**Work order:**
Where does the word "base" show up in the records? Copy every line that holds it.

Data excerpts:
------------------------------------------------------------------------
(** C6: An event from [Dialer.SendEvent] to the handler of the listener whose turn it is.
    When it can be sent and is not nested too deep: whatever the scheduling and however
    the connection cuts the bytes, the send and the client's handler both finish without
    an error, the dialer has changed in its turn only, and the client's channel has
    received exactly the event, with the encoded payload, under its name (with
    replacement characters for what is not UTF-8); from there [Accept] hands it to the
    handler registered under that name, and goes on. *)
Theorem event_goes `{Sel : Selector.Selector} c d b p v name data dat env (l : Listener.Listener) h fuel :
  GetConn (cm d) = Some (Some p, b) → servers d !! p = Some v →
  Server.state (ServerV2.base v) = StateRegistered →
  json_Marshal data = Ok dat → shallow dat = true → event_bytes name data = Some env →
  Listener.eventHandlers l !! received_name name = Some h →
  let cmd := CustomEvent (mkEvent (received_name name) dat) in
  inevitable (Client.conn c) (Server.conn (ServerV2.base v)) true
    (λ f, ∃ tc td, finished (tc, (c, Ok ())) (td, (set_cm (b, servers d) d, Ok ())) f ∧
       offered tc = [cmd])
    (Cfg (traced [] (Client.handleCommand c)) (traced [] (SendEvent name data d))
       [] [] false false) ∧
  ∃ k k', Listener.Accept (Datatypes.S fuel) l = Call CNextCmd k ∧
    k (Some cmd) = Call (CHandler h cmd) k' ∧ k' () = Listener.Accept fuel l.
Proof.
  intros Hg Hv Hs Hd Hsh He Hh cmd. split.
  2:{ apply Accept_event; [by eapply received_not_reserved|done]. }
  destruct (event_bytes_decode _ _ _ _ Hd He) as [Hdec Hlen]. rewrite Hsh in Hdec.
  rewrite (SendEvent_eq _ _ _ _ _ _ Hg Hv Hs).
  set (d1 := set_cm (b, servers d) d).
  assert (after_event d1 p v (Ret (ServerV2.base v, Ok ())) = Ret (d1, Ok ())) as Hy.
  { rewrite after_event_Ok. destruct v. cbn. by rewrite insert_id. }
  eapply inev_mono; [|apply (inev_traced _ _ _ _ _ (λ a b _ _, a = (c, Ok ()) ∧ b = (d1, Ok ())));
    apply (both_finish _ c _ name data env _ _ (after_event_ctx d1 p v) Hy Hs He Hlen Hdec)].
  intros f (tc & td & a & y & Hf & [-> ->] & Hc & Hsrv & Hp & _ & _ & Hcons).
  exists tc, td. split; [done|].
  pose proof (wpM_trace _ _ _ _ _ _ (client_handleCommand_spec c) Hc) as [_ Hr].
  apply after_event_traces in Hsrv as [s' Hsrv].
  destruct (event_request _ _ _ _ _ Hsrv) as (env' & He' & Hsent).
  rewrite He in He'. injection He' as <-. rewrite Hcons in Hsent.
  destruct (round_offers _ _ _ _ (Hr eq_refl) Hp Hsent Hlen) as (e & Hu & ->).
  rewrite Hdec in Hu. by injection Hu as <-.
Qed.

(** ** The connect command, when the connection cuts the bytes *)

Lemma SendConnectCommand_eq (i : uuid) s :
  Server.state s = StateRegistered →
  Server.SendConnectCommand i s =
    (sendRequest (Server.conn s) (cmdConnect :: vec_to_list i) s
       ≫= λ '(s', r), Ret (s', wrap_err "failed to send connect command: %w" r))
    ≫= after (λ resp,
      if decide (resp ≠ resSuccess) then
        throw (Errorf "failed to connect: %d" [Z_of_byte resp])
      else mret ()).
Proof.
  intros Hs. unfold Server.SendConnectCommand. change ((get ≫= ?f) s) with (f s s). cbn beta.
  by rewrite decide_False by (rewrite Hs; tauto).
Qed.

Definition deliver_connect (i : uuid) : M Client () :=
  delivered ← lift (call_ (CSelectSend (ConnectCommand i)));
  if delivered : bool then reply "failed to write connect response: %w" else mret ().

Lemma both_finish_connect c s (i : uuid) :
  Server.state s = StateRegistered →
  inevitable (Client.conn c) (Server.conn s) true
    (λ f, ∃ a b, finished a b f ∧ a = (c, Ok ()) ∧ b = (s, Ok ()))
    (Cfg (Client.handleCommand c) (Server.SendConnectCommand i s) [] [] false false).
Proof.
  intros Hs. rewrite (SendConnectCommand_eq _ _ Hs).
  apply (cut_s_sendRequest _ _ _ _ (λ q, (q ≫= _) ≫= after _)); [by intros ??|waits_hnf|].
  set (wait := (readMsg (Server.conn s) s ≫= _) ≫= _).
  assert (waits (Server.conn s) wait []) as Hw
    by (apply (readMsg_waits _ (λ q, (q ≫= _) ≫= after _)); by intros ??).
  apply (cut_c_readMsg _ _ _ _ (λ q, (q ≫= _) ≫= after _)); [by intros ??|exact Hw|].
  client_is (handleConnect c).
  apply (cut_c_read _ _ _ _ (λ q, (q ≫= _) ≫= after _));
    [by intros ??|exact Hw|apply length_vec_to_list|by destruct (uuid_cons i) as (? & ? & -> & _)|].
  intros k Hk. destruct (truncated_exists k i) as (i' & _ & Hi'). cbn beta.
  client_is ((wrap "failed to parse UUID: %w" (liftR (mret (uuid_FromBytes (fill 16 (take k i)))))
      ≫= deliver_connect) c).
  rewrite Hi'. client_is (deliver_connect i' c). client_hnf.
  apply cut_c_select; [exact Hw|]. client_hnf. apply cut_c_reply; [exact Hw|].
  apply (cut_s_readMsg _ _ _ _ (λ q, (q ≫= _) ≫= after _) s resSuccess []);
    [by intros ??|apply waits_ret|].
  apply inev_now. do 2 eexists. by repeat split.
Qed.

Lemma connect_request (i : uuid) s tr s' :
  Server.state s = StateRegistered → traces (Server.SendConnectCommand i s) tr (s', Ok ()) →
  sent (Server.conn s) tr = versionV1 :: cmdConnect :: vec_to_list i.
Proof.
  intros Hs Htr. pose proof (wpM_trace _ _ _ _ _ _ (SendConnectCommand_spec i s) Htr) as H.
  unfold send_post in H. rewrite Hs in H. destruct H as (_ & rx & tx & (_ & _ & <-) & _ & _ & H).
  by apply H.
Qed.
(** Where the goroutine of the registered connection is. *)
Inductive keeper :=
  | KWait      (** V1: at [<-d.ctx.Done()]; V2: in [AcceptStream] *)
  | KRemove    (** at [b.mu.Lock()] of [RemoveConnection] *)
  | KClose     (** in [conn.Close()] of it, at [s.mu.Lock()] *)
  | KExit.     (** returned: [d.wg.Done()] *)

(** Where a call of [DialContext] is. *)
Inductive dialing :=
  | DGet       (** at [b.mu.RLock()] of [GetConn] *)
  | DState     (** at [s.mu.RLock()] of [State] *)
  | DAdd       (** at [d.mu.Lock()] of [addRequest] *)
  | DSend      (** at [s.mu.Lock()] of [SendConnectCommand] *)
  | DRead      (** reading the answer, under [s.mu] *)
  | DRemove    (** at [b.mu.Lock()] of [RemoveConnection] *)
  | DClose     (** in [conn.Close()] of it, at [s.mu.Lock()] *)
  | DSelect    (** at the select of [DialContext] *)
  | DForget    (** at [d.mu.Lock()] of [removeRequest] *)
  | DEnd.

#[export] Instance stopper_eq_dec : EqDecision stopper.
Proof. solve_decision. Defined.
#[export] Instance keeper_eq_dec : EqDecision keeper.
Proof. solve_decision. Defined.
#[export] Instance dialing_eq_dec : EqDecision dialing.
Proof. solve_decision. Defined.

Record sys := Sys {
  stop_at : stopper;
  listener_closed : bool;   (** the second goroutine of [Start] has returned *)
  serve_done : bool;        (** the first one has *)
  keeper_at : keeper;
  closed : bool;            (** the server's end: its session or its connection *)
  managed : bool;           (** the manager has the connection *)
  cm_locked : bool;         (** the manager's mutex *)
  s_locked : bool;          (** the mutex of the server's end *)
  dials : list dialing
}.
Lemma dial_hangs s c : fleet_ok own l s → c ∈ l → c ≠ own →
  ∃ s' (i : nat), reaches s s' ∧ ∀ s'', reaches s' s'' → asks s'' !! i = Some (Asked c).
Proof.
  remember (cmds_cap - length (chans s c))%nat as n eqn:En. revert s En.
  induction n as [|n IH]; intros s En Hok Hc Hne;
    destruct (dial_over s c Hok Hc) as (s1 & i & H1 & Hch & Hi); rewrite <-Hch in En.
  - exists s1, i. split; [done|]. intros s'' H''. eapply full_stays; [done|exact H''|lia|done].
  - assert (length (chans s1 c) < cmds_cap)%nat as Hlt by lia.
    pose proof (fleet_confirm own s1 i c Hi Hlt) as Hst.
    destruct (IH (Fleet (manager s1) (put c (chans s1 c ++ [i]) (chans s1)) (<[i:=Confirmed c]> (asks s1))))
      as (s' & j & Hs' & H); [|eapply reaches_ok; [|exact Hok]; by eapply rtc_r|done|done|].
    + cbn [chans]. rewrite put_eq, length_app. cbn [length]. lia.
    + exists s', j. split; [|done]. etransitivity; [exact H1|]. by eapply rtc_l.
Qed.

(** C13: A listener whose pool has grown, as the dialer sees it: the connections [l], among
    which [own] is the one whose commands [Accept] receives.  A dial over [own] can always
    be answered.  But the round robin gives every other connection its share of the dials,
    and none of those is ever answered: at most ten are confirmed, and wait for nothing
    until their contexts end; and whatever has happened before, more dials can fill its
    client's channel, after which one that asks over it never returns, its context or
    not. *)
Theorem pooled_dials_lost s c :
  reaches (registered_fleet l) s → c ∈ l → c ≠ own →
  (∀ i : nat, asks s !! i ≠ Some (Answered c)) ∧
  (∀ js : list nat, NoDup js →
     (∀ i, i ∈ js → asks s !! i = Some (Confirmed c) ∨ asks s !! i = Some (Expired c)) →
     (length js <= cmds_cap)%nat) ∧
  (∃ s' (i : nat), reaches s s' ∧ ∀ s'', reaches s' s'' → asks s'' !! i = Some (Asked c)) ∧
  (∀ i : nat, asks s !! i = Some (Asked own) →
     ∃ s', reaches s s' ∧ asks s' !! i = Some (Answered own)).
Proof.
  intros Hs Hc Hne. pose proof (reaches_ok _ _ Hs registered_ok) as Hok. split_and!.
  - intros i Hi. by apply Hne, (fleet_answered _ _ _ Hok c i).
  - intros js Hnd Hjs. etransitivity; [|apply (fleet_room _ _ _ Hok c)].
    apply submseteq_length, NoDup_submseteq; [done|]. intros i Hi.
    destruct (Hjs i Hi) as [H|H]; [by apply (fleet_waiting _ _ _ Hok)|].
    by destruct (fleet_kept _ _ _ Hok _ _ H).
  - by apply dial_hangs.
  - intros i. by apply own_answered.
Qed.

End fleet.

Lemma pooled_dials_lost_witness :
  ∃ s' (i : nat), rtc (fleet_step 0) (registered_fleet [0; 1]%nat) s' ∧
    ∀ s'', rtc (fleet_step 0) s' s'' → asks s'' !! i = Some (Asked 1).
Proof.
  exact (proj1 (proj2 (proj2 (pooled_dials_lost 0 [0; 1]%nat _ 1 (rtc_refl _ _)
    ltac:(by right; left) ltac:(done))))).
Defined.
------------------------------------------------------------------------
**Solution to the problem:**
  Server.state (ServerV2.base v) = StateRegistered →
  inevitable (Client.conn c) (Server.conn (ServerV2.base v)) true
  assert (after_event d1 p v (Ret (ServerV2.base v, Ok ())) = Ret (d1, Ok ())) as Hy.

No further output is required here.